◆ **What you are asked to do**
The records follow. Count the lines holding "done" and give only the number.

Collected data entries:
Lemma resolve_loop_total n cur domain ipv6 fs f :
  ends_within routes n cur -> exists x, resolve_loop net routes n cur domain ipv6 fs f = Some x.
Proof.
  intros Hn. revert fs f. induction Hn as [n|n a Ha|n a r Hr Hends IH]; intros fs f; cbn [resolve_loop].
  - eauto.
  - case_bool_decide; [eauto|]. rewrite Ha. eauto.
  - case_bool_decide; [eauto|]. rewrite Hr. destruct (rt_Reject r); [eauto|].
    destruct (lookupAddresses _ _ _ _ _ _) as [y f1]. destruct y as [[|x xs]|e]; [|eauto|];
      (destruct (gives_up _ _); [eauto|apply IH]).
Qed.

(** The calls of one dial: a connection is left open exactly on success. *)
Definition dial_call (cur : string) (destination : addr_port) (c : call) : Prop :=
  match c with
  | CallDial o d _ => o = cur /\ d = destination
  | CallWrite o | CallClose o => o = cur
  | CallLookup _ => False
  end.

Definition left_open {A} (res : result go_error A) : Z := if is_ok res then 1 else 0.

Definition dials_once (attempt : string -> Route R D PD -> addr_port -> flow W -> result go_error Conn * flow W) : Prop :=
  forall cur r destination f res f', attempt cur r destination f = (res, f') ->
    exists new, fl_calls f' = fl_calls f ++ new /\ fl_fallbacks f' = fl_fallbacks f /\
      Forall (dial_call cur destination) new /\ open_connections new = left_open res.

Lemma attempt_tcp_dials ipv6 : dials_once (attempt_tcp net ipv6).
Proof.
  intros cur r destination f res f'. unfold attempt_tcp. destruct (rt_Dialer r) as [d|].
  - destruct (net_dial _ _ _ _ _) as [x w]. intros [= <- <-]. eexists. split_and!; [done|done|by repeat constructor|].
    by destruct x.
  - intros [= <- <-]. exists []. rewrite app_nil_r. split_and!; [done|done|constructor|done].
Qed.

Lemma attempt_udp_dials first : dials_once (attempt_udp net first).
Proof.
  intros cur r destination f res f'. unfold attempt_udp. destruct (rt_PacketDialer r) as [d|].
  - destruct (net_dial_packet _ _ _ _) as [[conn|e] w]; cbn [fl_world with_world is_ok].
    + destruct (net_write _ _ _ _) as [[n e] w']. cbn [fl_world with_world].
      set (e' := match e with Some _ => _ | None => _ end). destruct e' as [e'|].
      all: intros [= <- <-]; cbn; rewrite <- !app_assoc; eexists; split_and!; [done|done|by repeat constructor|done].
    + intros [= <- <-]. eexists. split_and!; [done|done|by repeat constructor|done].
  - intros [= <- <-]. exists []. rewrite app_nil_r. split_and!; [done|done|constructor|done].
Qed.

Section connecting.
Context (attempt : string -> Route R D PD -> addr_port -> flow W -> result go_error Conn * flow W).
Context (attempt_ok : dials_once attempt).
Context (domain : string) (literal : addr) (port : Z) (ipv6 : bool).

◆ **Task response**
5